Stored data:
(** * NetLabX: the packet-path simulation engine, embedded and verified

    A shallow embedding of the routing simulator of NetLabX
    ([src/store/useNetworkStore.ts], [src/utils/subnetUtils.ts],
    [src/utils/ipValidator.ts], [src/utils/dnsResolver.ts],
    [src/utils/httpHandler.ts]) together with the properties its design
    document states about it.

    Conventions.
    - A JavaScript string is a [string]: the sequence of bytes of its UTF-8
      encoding.  Every separator the code splits on is ASCII, so splitting
      and comparing byte sequences agrees with splitting and comparing
      UTF-16 code units on well-formed strings.
    - A JavaScript number is a [JSNumber]: NaN, an infinity, or the exact
      rational value of a finite double.  The sign of zero is not kept: it
      is invisible to every operation the code applies ([&], [Set.has],
      [Number.isNaN], [<=], [join]).
    - Optional fields ([interfaces?.], [routingTable?], [port?]) are
      [option]s.
    - The only place where the simulator can throw is the non-null
      assertion [destDevice!.name]; a run is therefore a [Completion]. *)

From Stdlib Require Import String Ascii List ZArith NArith PArith Lia Bool.
From Stdlib Require Import DecimalString DecimalN DecimalZ DecimalNat DecimalPos.
From Stdlib Require Import Sorted Permutation.
Import ListNotations.

Local Open Scope list_scope.
Local Open Scope string_scope.

Set Implicit Arguments.

(** ** JavaScript primitives *)

Module JS.

(** *** Strings *)

Definition dot : ascii := "."%char.

(** [s.split('.')]: the pieces between the dots, never an empty array. *)
Fixpoint split (sep : ascii) (s : string) : list string :=
  match s with
  | EmptyString => [EmptyString]
  | String c rest =>
      if Ascii.eqb c sep then EmptyString :: split sep rest
      else match split sep rest with
           | piece :: pieces => String c piece :: pieces
           | [] => [String c EmptyString]
           end
  end.

(** [parts.join(sep)]. *)
Definition join (sep : string) (parts : list string) : string :=
  String.concat sep parts.

(** [`${parts[i]}`]: an index past the end reads [undefined], which a
    template literal prints as the word. *)
Definition templateAt (parts : list string) (i : nat) : string :=
  nth i parts "undefined".

(** One white-space or line-terminator character (ECMAScript
    [StrWhiteSpaceChar]) at the head of [s], in UTF-8: TAB, LF, VT, FF, CR,
    SP, U+00A0, U+1680, U+2000..U+200A, U+2028, U+2029, U+202F, U+205F,
    U+3000, U+FEFF.  Returns what follows it. *)
Definition stripWhiteSpaceChar (s : string) : option string :=
  (match s with
  | String c rest =>
      let n := nat_of_ascii c in
      if ((9 <=? n) && (n <=? 13)) || (n =? 32) then Some rest
      else match rest with
           | String c2 rest2 =>
               let n2 := nat_of_ascii c2 in
               if (n =? 194) && (n2 =? 160) then Some rest2
               else match rest2 with
                    | String c3 rest3 =>
                        let n3 := nat_of_ascii c3 in
                        if (n =? 225) && (n2 =? 154) && (n3 =? 128) then Some rest3
                        else if (n =? 226) && (n2 =? 128) &&
                                (((128 <=? n3) && (n3 <=? 138)) ||
                                 (n3 =? 168) || (n3 =? 169) || (n3 =? 175))
                             then Some rest3
                        else if (n =? 226) && (n2 =? 129) && (n3 =? 159) then Some rest3
                        else if (n =? 227) && (n2 =? 128) && (n3 =? 128) then Some rest3
                        else if (n =? 239) && (n2 =? 187) && (n3 =? 191) then Some rest3
                        else None
                    | EmptyString => None
                    end
           | EmptyString => None
           end
  | EmptyString => None
  end)%nat.

(** Drop the leading white space.  The fuel is the length of the string:
    each round removes at least one byte. *)
Fixpoint trimStartFuel (fuel : nat) (s : string) : string :=
  match fuel with
  | O => s
  | S fuel' =>
      match stripWhiteSpaceChar s with
      | Some rest => trimStartFuel fuel' rest
      | None => s
      end
  end.

Definition trimStart (s : string) : string := trimStartFuel (String.length s) s.

(** [s.trim() === '']: the string is made of white space only. *)
Definition isBlank (s : string) : bool :=
  match trimStart s with
  | EmptyString => true
  | _ => false
  end.

(** [s.trim()]: white space removed at both ends.  The end is trimmed by
    cutting at the last position from which only white space follows. *)
Fixpoint trimEnd (s : string) : string :=
  match s with
  | EmptyString => EmptyString
  | String c rest => if isBlank s then EmptyString else String c (trimEnd rest)
  end.

Definition trim (s : string) : string := trimEnd (trimStart s).

(** *** Digits *)

Definition digitValue (c : ascii) : option Z :=
  let n := nat_of_ascii c in
  (if (48 <=? n) && (n <=? 57) then Some (Z.of_nat (n - 48))
  else if (97 <=? n) && (n <=? 122) then Some (Z.of_nat (n - 87))
  else if (65 <=? n) && (n <=? 90) then Some (Z.of_nat (n - 55))
  else None)%nat.

Definition digitIn (radix : Z) (c : ascii) : option Z :=
  match digitValue c with
  | Some v => if (v <? radix)%Z then Some v else None
  | None => None
  end.

(** The longest prefix of [s] made of digits of [radix]: how many digits
    were read, their value (continuing from [acc]), and the rest. *)
Fixpoint readDigits (radix : Z) (s : string) (count : nat) (acc : Z)
  : nat * Z * string :=
  match s with
  | String c rest =>
      match digitIn radix c with
      | Some v => readDigits radix rest (S count) (acc * radix + v)%Z
      | None => (count, acc, s)
      end
  | EmptyString => (count, acc, s)
  end.

(** *** [parseInt(s)], no radix argument.  [None] is NaN.

    Leading white space is skipped, a sign is read, a [0x]/[0X] prefix
    selects radix 16, and the longest digit prefix is the value; trailing
    text is ignored.  The result is the mathematical integer: the code only
    compares it with 0 and 255, which rounding to a double preserves. *)
Definition readSign (s : string) : bool * string :=
  match s with
  | String "-" rest => (true, rest)
  | String "+" rest => (false, rest)
  | _ => (false, s)
  end.

Definition stripHexPrefix (s : string) : option string :=
  match s with
  | String "0" (String "x" rest) => Some rest
  | String "0" (String "X" rest) => Some rest
  | _ => None
  end.

Definition parseInt (s : string) : option Z :=
  let (negative, body) := readSign (trimStart s) in
  let '(count, value, _) :=
    match stripHexPrefix body with
    | Some hex => readDigits 16 hex 0 0
    | None => readDigits 10 body 0 0
    end in
  match count with
  | O => None
  | S _ => Some (if negative then (- value)%Z else value)
  end.

(** *** Numbers *)

(** A JavaScript number: NaN, an infinity, or a finite double given by its
    exact value [num/den]. *)
Inductive JSNumber : Type :=
| NaN
| Infinity (negative : bool)
| Finite (num : Z) (den : positive).

Definition ofZ (z : Z) : JSNumber := Finite z 1.

(** [Number.isNaN(x)]. *)
Definition isNaN (x : JSNumber) : bool :=
  match x with NaN => true | _ => false end.

(** SameValueZero, the equality of [Set.has] and [Array.includes]. *)
Definition sameValueZero (x y : JSNumber) : bool :=
  match x, y with
  | NaN, NaN => true
  | Infinity a, Infinity b => Bool.eqb a b
  | Finite n d, Finite n' d' => (n * Zpos d' =? n' * Zpos d)%Z
  | _, _ => false
  end.

(** ToInt32, applied by [&] to each operand. *)
Definition toInt32 (x : JSNumber) : Z :=
  match x with
  | Finite n d =>
      let w := ((Z.quot n (Zpos d)) mod 2 ^ 32)%Z in
      if (w >=? 2 ^ 31)%Z then (w - 2 ^ 32)%Z else w
  | _ => 0%Z
  end.

(** [a & b]. *)
Definition bitAnd (a b : JSNumber) : Z := Z.land (toInt32 a) (toInt32 b).

(** The decimal text of an integer, as [join] and template literals print
    it. *)
Definition intToString (z : Z) : string := NilZero.string_of_int (Z.to_int z).
Definition natToString (n : nat) : string := intToString (Z.of_nat n).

TASK PROMPT |
Only the lines that contain the string "stripWhiteSpaceChar" should be copied from the entries above.

OUTPUT FOR THIS EXERCISE |
Definition stripWhiteSpaceChar (s : string) : option string :=
      match stripWhiteSpaceChar s with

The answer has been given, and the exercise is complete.